International Leaders Oppose USAID Move to Restrict Contraceptive Access in African Countries

Emily Douglas

International sexual and reproductive health and rights leaders today spoke out against the Bush administration's directive to African governments to refuse to provide contraceptive supplies to clinics run by Marie Stopes International, the international family planning provider.

International sexual and reproductive health and rights leaders today spoke out against the Bush administration’s directive to African governments to refuse to provide contraceptive supplies to clinics run by Marie Stopes International, the international family planning provider. Over 140 world leaders registered their opposition in a letter to Kent Hill, Assistant Administrator for the Bureau for Global Health at USAID.
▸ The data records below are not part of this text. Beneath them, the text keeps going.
Lemma commit_validated loaded ga clock params values f q own_updates content commit :
  lo_external_commit_info loaded = None -> CBuilder.commit_queue loaded ga values f = Ok (q, own_updates) ->
  CBuilder.validate_queue loaded ga clock params q = Ok tt -> received_store (MGroup.proposal_store ga) ->
  own_leaf_index ga ∉ removed (Queue.queued_proposals q) -> no_external_init q ->
  fc_epoch (ac_content content) = MGroup.epoch ga -> fc_sender (ac_content content) = Sender.Member (own_leaf_index ga) ->
  fc_body (ac_content content) = BodyCommit commit -> commit_proposals commit = Queue.commit_list q ->
  PStage.check_path_leaf (public_group ga) clock commit = Ok tt ->
  PGroup.validate_key_uniqueness (public_group ga) q (Some commit) (Sender.Member (own_leaf_index ga))
    ((fun path => payload_signature_key (payload (update_leaf_node path))) <$> commit_path commit) = Ok tt ->
  PStage.validate_commit (public_group ga) clock content (lo_lifetime_policy loaded) = Ok (commit, q, own_leaf_index ga).
Proof.
  intros Hext Hq Hv Hst Hr Hni He Hs Hb Hc Hl Hk. apply commit_queue_Ok in Hq as [Hw Hby].
  unfold CBuilder.commit_sender in Hby. rewrite Hext in Hby.
  unfold CBuilder.validate_queue in Hv. cbv zeta in Hv. inv_ok.
  repeat match goal with H : map_err _ _ = Ok _ |- _ => apply map_err_Ok in H end.
  repeat match goal with a : unit |- _ => destruct a end.
  unfold PStage.validate_commit, PStage.commit_of. rewrite He, Hs, Hb. unfold MGroup.epoch, MGroup.context. rewrite Z.eqb_refl.
  cbn [negb]. rewrite ok_bind, Hc. rewrite bool_decide_false by done. rewrite ok_bind.
  rewrite (received_queue (PGroup.ciphersuite (public_group ga)) (pg_proposal_store (public_group ga)) (Sender.Member (own_leaf_index ga)) q Hw Hst Hby
    (not_removed_removes_none _ _ Hr)) by (by eapply validated_psks_NoDup).
  cbn [map_err]. rewrite ok_bind, Hl, ok_bind, Hk. cbn [map_err]. rewrite ok_bind.
  assert (PGroup.validate_no_external_init_proposals (public_group ga) q = Ok tt) as Hn.
  { unfold PGroup.validate_no_external_init_proposals. rewrite (proj2 (existsb_false _ _)); [done|]. intros p Hp.
    apply bool_decide_eq_false. by apply (proj1 (Forall_forall _ _) Hni). }
  repeat match goal with H : _ = Ok tt |- _ => rewrite H; clear H; cbn [map_err]; rewrite ok_bind end. done.
Qed.
(** ** Staging by the receiver *)

(** The commit secret and leaf that a path gives. *)
Definition gives (cs : Ciphersuite) (path : PathComputationResult) (ps : MCommit.PathSecrets) : Prop :=
  MCommit.ps_commit_secret ps = default (commit_secret_zero cs) (pcr_commit_secret path) /\
  MCommit.ps_update_path_leaf_node ps = update_leaf_node <$> pcr_encrypted_path path.
(** Both stage the diff after the path and the new context; only the public group adds the hashes. *)
Lemma staged_removed self q commit sender content v v' s sd s' sd' s'' storage ek lk :
  apv_extensions v' = apv_extensions v -> PStage.commit_of content = Ok commit ->
  MCommit.stage_applied_proposal_values self storage v commit q sender content ek lk s
    = (Ok (mkStagedCommit q (PublicState sd)), s') ->
  PStage.stage_diff_internal (public_group self) content v' sender s = (Ok sd', s'') ->
  spg_staged_diff (psc_staged_diff sd) = spg_staged_diff sd' /\
  spg_group_context (psc_staged_diff sd)
    = GContext.set_confirmed_transcript_hash (spg_group_context sd') (gc_confirmed_transcript_hash (pgd_group_context s)) /\
  spg_interim_transcript_hash (psc_staged_diff sd) = pgd_interim_transcript_hash s /\
  spg_confirmation_tag (psc_staged_diff sd) = pgd_confirmation_tag s.
Proof.
  intros Hx Hc E E'. unfold MCommit.stage_applied_proposal_values in E. cbv zeta in E.
  apply stateful_bind_Ok in E as ([st|ps] & s1 & Ep & E); last first.
  { repeat (apply stateful_bind_Ok in E as (? & ? & _ & E); repeat case_match; try done). }
  injection E as <- <-. cbn [psc_staged_diff]. unfold MCommit.process_path in Ep. unfold PStage.stage_diff_internal in E'. cbv zeta in E'.
  apply stateful_bind_Ok in E' as (commit' & t & [Ec ->]%lifting_Ok & E'). rewrite Hc in Ec. injection Ec as <-.
  destruct (commit_path commit) as [path|]; cbv zeta in Ep; last first.
  { destruct (apv_path_required v); [done|]. by apply stateful_bind_Ok in Ep as (? & ? & _ & [=]). }
  apply stateful_bind_Ok in Ep as ([] & s2 & E1 & Ep). apply stateful_bind_Ok in E' as ([] & t2 & E1' & E').
  unfold MGroup.ciphersuite in E1. rewrite E1 in E1'. injection E1' as <-. apply with_err_Ok, tree_only_on_diff in E1.
  apply stateful_bind_Ok in Ep as ([] & s3 & E2%with_err_Ok & Ep). apply stateful_bind_Ok in E' as ([] & t3 & E2'%with_err_Ok & E').
  rewrite Hx, E2 in E2'. injection E2' as <-. destruct (update_context_keeps _ _ _ E2) as (K1 & K2 & K3). rewrite E1 in K1, K2, K3. cbn in K1, K2, K3.
  destruct (apv_self_removed v); last first.
  { apply stateful_bind_Ok in Ep as ([] & ? & _ & Ep). by apply stateful_bind_Ok in Ep as (? & ? & _ & [=]). }
  apply stateful_bind_Ok in Ep as (x & s4 & E3 & [= <- <-]). unfold reading in E3. injection E3 as E3%map_err_Ok <-.
  apply stateful_bind_Ok in E' as ([] & t4 & E4%with_err_Ok & E'). apply stateful_bind_Ok in E' as (tag & t5 & [_ ->]%lifting_Ok & E').
  apply stateful_bind_Ok in E' as ([] & t6 & E6%with_err_Ok & E'). unfold reading in E'. injection E' as E7%map_err_Ok <-.
  unfold PGDiff.update_confirmed_transcript_hash, Proposals.update_confirmed_transcript_hash, updating in E4.
  destruct (calculate_confirmed_transcript_hash _ _ _) as [ch|e|]; [|done..]. cbn in E4. injection E4 as <-.
  unfold PGDiff.update_interim_transcript_hash, updating in E6. destruct (calculate_interim_transcript_hash _ _ _) as [ih|e|]; [|done..].
  cbn in E6. injection E6 as <-. unfold PGDiff.into_staged_diff in E3, E7. cbn in E7. unfold MGroup.ciphersuite in E3.
  apply bind_Ok in E3 as (d & E3 & [= <-]). rewrite E3 in E7. injection E7 as <-. cbn. split_and!; [done| |done|done].
  rewrite <- K1. by destruct (pgd_group_context s3).
Qed.

(** A public group stages every acceptable commit that a member builds, with the committer's result. *)
Lemma built_observed ga loaded clock random leaf_random old_signer new_signer result params own_updates q v diff path diff1 diff2 diff3
    content context es tag staged :
  committer ga -> lo_external_commit_info loaded = None ->
  build_run loaded ga clock random leaf_random old_signer new_signer result params own_updates q v diff path diff1 diff2 diff3
    content context es tag staged ->
  let st := member_state es context (staged_size (ts_diff (spg_staged_diff staged))) (own_leaf_index ga) staged (pcr_new_keypairs path) None
              (update_leaf_node <$> pcr_encrypted_path path) in
  ccr_staged_commit result = mkStagedCommit q (GroupMemberState st) /\ tls_group_context (spg_group_context staged) = Some context /\
  PStage.stage_commit (public_group ga) clock (ccr_commit result) (lo_lifetime_policy loaded) = Ok (public_staged q st).
Proof.
  intros Hcm Hext [Hq Hap Hcp Hbc Har Hs HF Hval Hvi Hvp]. cbv zeta. destruct (built_staged _ _ _ _ _ _ _ _ _ _ _ _ _ _ _ _ Hbc) as [Hsize Htls].
  destruct Hbc as [_ Hconf _ _ _ Hint Hst Hct Hsc]. rewrite Hsize in Hsc. split; [exact Hsc|]. split; [exact Htls|].
  assert (PStage.commit_of (ccr_commit result) = Ok (mkCommit (Queue.commit_list q) (pcr_encrypted_path path))) as Hc.
  { by apply validate_commit_accepted, ac_commit in Hval. }
  assert (exists d1, match pcr_encrypted_path path with
      | Some update_path =>
          Kem.with_err StageUpdatePathError (PGDiff.apply_received_update_path (MGroup.ciphersuite ga) (own_leaf_index ga) update_path)
      | None => if apv_path_required v then lifting (Err RequiredPathNotFound) else mret tt
      end diff = (Ok tt, d1) /\ PGDiff.update_group_context (apv_extensions v) d1 = (Ok tt, diff1)) as (d1 & Hp1 & Hp2).
  { unfold CBuilder.commit_path_result, CBuilder.is_external_commit in Hcp. rewrite Hext in Hcp.
    destruct (_ || bool_decide (is_Some new_signer)) eqn:Hreq in Hcp; cbv zeta in Hcp.
    - rewrite bool_decide_false in Hcp by (by intros []).
      destruct (observer_follows _ _ _ _ _ _ _ _ _ _ _ _ _ (cm_inv _ Hcm) HF (cm_own _ Hcm) Har Hap Hcp) as (p & d1 & -> & Hrec & Hup).
      exists d1. unfold Kem.with_err, MGroup.ciphersuite. by rewrite Hrec.
    - apply stateful_bind_Ok in Hcp as ([] & d & Hup%with_err_Ok & [= <- <-]). rewrite !orb_false_iff in Hreq.
      destruct Hreq as [[[[-> _] _] _] _]. by exists diff. }
  destruct (apply_proposals_own _ _ None _ _ _ Hap) as [b Hap'].
  unfold PStage.stage_commit. rewrite Hval, ok_bind. unfold PStage.stage_diff.
  unfold mbind at 2, stateful_bind at 1, Kem.with_err at 1. rewrite Hap'. cbn [map_err]. unfold PStage.stage_diff_internal. cbv zeta.
  unfold mbind at 2, stateful_bind at 1, lifting at 1. rewrite Hc. cbn [commit_path apv_path_required apv_extensions].
  unfold mbind at 2, stateful_bind at 1. unfold MGroup.ciphersuite in Hp1, Hint, Hst. rewrite Hp1.
  unfold mbind at 2, stateful_bind at 1, Kem.with_err at 1. rewrite Hp2. cbn [map_err].
  unfold mbind at 2, stateful_bind at 1, Kem.with_err at 1. rewrite Hct.
  change (PGDiff.update_confirmed_transcript_hash (set_confirmation_tag content tag) diff1)
    with (PGDiff.update_confirmed_transcript_hash content diff1). rewrite Hconf. cbn [map_err].
  unfold mbind at 2, stateful_bind at 1, lifting at 1. cbn [set_confirmation_tag ac_auth auth_confirmation_tag ok_or].
  unfold mbind at 2, stateful_bind at 1, Kem.with_err at 1. rewrite Hint. cbn [map_err]. unfold reading. rewrite Hst. done.
Qed.
End Refinement.
(* ===== verification/ImportFacts.v ===== *)
(** * Importing a public group: theorems

    Importing an exported tree gives the tree back, and what [PublicGroup::from_ratchet_tree]
    has checked of a group that it returns. *)
From S2P Require Import Prelude TreeMath TreeMathFacts BinaryTree BinaryTreeFacts Crypto CryptoFacts Extensions TreeSync LeafNode TreeKem Proposals.
From S2P Require Import KeySchedule Framing Welcome ProposalStore PublicGroup StagedCommit MessageValidation MemberGroup Joining ProposalStoreFacts.
From S2P Require Import TreeSyncFacts TreeSyncDiffFacts TreeKemFacts TreeStateFacts ValidationFacts.

(** ** Exported trees *)
Section TreeExport.
Context {OC : OpenMlsCrypto} {TC : TlsCodec} {LeafNode : Type} {LO : LeafNodeOps LeafNode}.
Implicit Types (t : TreeSync LeafNode) (ls : list (option LeafNode)) (ps : list (option ParentNode)).

(** The nodes of a tree in array order. *)
Definition node_list (leaf : option LeafNode) ls ps : list (option (Node LeafNode)) :=
  (LeafNodeN <$> leaf) :: RTree.interleave_nodes ls ps.

Lemma split_node_list leaf ls ps i :
  length ls = length ps -> i mod 2 = 0 -> RTree.split_ratchet_tree i (node_list leaf ls ps) = Ok (leaf :: ls, ps).
Proof.
  revert leaf ps i. induction ls as [|l ls IH]; intros leaf [|p ps] i Hl Hi; try done; unfold node_list;
    cbn [RTree.split_ratchet_tree RTree.interleave_nodes]; rewrite Hi; cbn [Z.eqb].
  - by destruct leaf.
  - assert ((i + 1) mod 2 = 1) as Ho by (rewrite Z.add_mod, Hi by done; done). rewrite Ho. cbn [Z.eqb].
    injection Hl as Hl. specialize (IH l ps (i + 1 + 1) Hl). unfold node_list in IH.
    cbn [RTree.split_ratchet_tree] in IH. rewrite IH by (rewrite Z.add_mod, Ho by done; done). by destruct leaf, p.
Qed.
Lemma welcome_processed ga diff exts tag joiner welcome v w loaded config storage store bundle r commit_secret context es :
  sealed_welcome ga diff exts tag joiner welcome v w ->
  CBuilder.commit_epoch_secrets ga loaded commit_secret context = Ok (joiner, welcome, es) ->
  tls_group_context (pgd_group_context diff) = Some context -> gc_ciphersuite (pgd_group_context diff) = MGroup.ciphersuite ga ->
  wire_group_info (mkGroupInfoTBS (pgd_group_context diff) exts tag (own_leaf_index ga)) ->
  Forall (fun i => wire_psk (psk i)) (apv_presharedkeys v) ->
  invited ga (apv_invitation_list v).*2 (apv_presharedkeys v) loaded w config storage store bundle r ->
  exists pw store', Join.new_from_welcome config storage w store = (Ok pw, store') /\
    processed pw ga config bundle es (mkGroupInfoTBS (pgd_group_context diff) exts tag (own_leaf_index ga)).
Proof.
  intros [Hs (info & key & nonce & b & Hp & Ho & Hkn & Hb & Hseal) HF] Hes Hctx Hcs Hwi Hwp [Hf Hr Ha Hk Hbs Hsup Hld Hval].
  destruct (find_sealed _ _ _ _ _ HF Ha) as (egs & kp & Hegs & Hin & Hkr & [(path & sb & Henc & Hct) _]).
  destruct (Hk kp Hin Hkr) as [Ekc (ikm & Hkp)]. rewrite Ekc in Hct. pose proof (decrypt_with_label_Ok _ _ _ _ _ _ _ _ Hkp Hct) as Hdec.
  assert (group_secrets_try_from_ciphertext (private_init_key bundle) (egs_encrypted_group_secrets egs) (welcome_encrypted_group_info w)
    (MGroup.ciphersuite ga) = Ok (mkGroupSecrets joiner path (apv_presharedkeys v))) as Hgs.
  { unfold group_secrets_try_from_ciphertext. rewrite Hdec. cbn [map_err]. rewrite ok_bind. cbn [tls_read_group_secrets welcome_decoder].
    rewrite <- (app_nil_r sb), (group_secrets_read _ _ _ _ _ Hwp Henc). done. }
  assert (group_info_try_from_ciphertext key nonce (welcome_encrypted_group_info w) [] = Ok (group_info_received info)) as Hgi.
  { unfold group_info_try_from_ciphertext. rewrite (aead_open_seal _ _ _ _ _ Hseal). cbn [map_err]. rewrite ok_bind.
    cbn [tls_read_group_info welcome_decoder]. rewrite <- (app_nil_r b), (group_info_read info b []); [done|by rewrite Hp|done|done]. }
  assert (exists store', Join.decrypt_group_secrets config w store
    = (Ok (RStore.new (number_of_resumption_psks config), bundle, mkGroupSecrets joiner path (apv_presharedkeys v)), store')) as [store' Hd].
  { unfold Join.decrypt_group_secrets, Join.keys_for_welcome. cbv zeta. rewrite Hs.
    unfold mbind at 1, stateful_bind at 1, lifting at 1. rewrite Hsup. cbn [map_err]. unfold mbind at 1, stateful_bind at 1.
    unfold mbind at 1, stateful_bind at 1, reading at 1. rewrite Hf. cbn [ok_or].
    assert (forall k : unit -> stateful KeyPackageStore WelcomeError (ResumptionPskStore * KeyPackageBundle), exists s',
      (_ ← (if last_resort (key_package bundle) then mret tt
       else
         hash_ref ← lifting (map_err WelcomeLibraryError (key_package_hash_ref (key_package bundle)));
         modifying (delete hash_ref)); k tt) store = k tt s') as Hdel.
    { intros k. destruct (last_resort (key_package bundle)); [by exists store|]. rewrite Hr. by eexists. }
    destruct (Hdel (fun _ => mret (RStore.new (number_of_resumption_psks config), bundle))) as [s' ->]. exists s'.
    unfold mret at 1, stateful_ret at 1. unfold mbind at 1, stateful_bind at 1, lifting at 1. rewrite Hr. cbn [map_err].
    unfold mbind at 1, stateful_bind at 1, lifting at 1. rewrite Hegs. cbn [ok_or]. rewrite Hbs, bool_decide_true by done. cbn [negb].
    unfold mbind at 1, stateful_bind at 1, lifting at 1. rewrite Hgs. cbn [map_err].
    unfold mbind at 1, stateful_bind at 1, lifting at 1. cbn [gs_psks]. by rewrite Hval. }
  eexists _, store'. unfold Join.new_from_welcome, Join.new_from_welcome_inner. unfold mbind at 1, stateful_bind at 1. rewrite Hd. unfold lifting.
  rewrite (finish_agrees ga w _ _ _ _ _ loaded commit_secret context welcome es key nonce (group_info_received info)); try done.
  all: unfold group_info_received; cbn [vgi_payload]; rewrite Hp; try done. by apply no_required_capabilities, Hwi.
Qed.
End Welcomes.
International women’s health leaders spoke out:

"How can the U.S. turn a blind eye to the damage this decision
will inflict upon the health and rights of women and families in
countries like my own?" stated Bernice Heloo, President of the Society
of Women Against AIDS in Africa, based in Ghana.  "What do they say to
these women who are poor and underserved and who desperately wish to
delay or prevent childbearing–‘too bad, you have to find someplace else
to go’?"

"This decision has sent shockwaves across the world," said Mabel
Bianco, Director of the Foundation for Studies and Research on Women in
Argentina.  "Leaders globally are outraged that the U.S. government is
playing politics with the lives of women in developing countries by
subverting public health interventions that reduce maternal deaths."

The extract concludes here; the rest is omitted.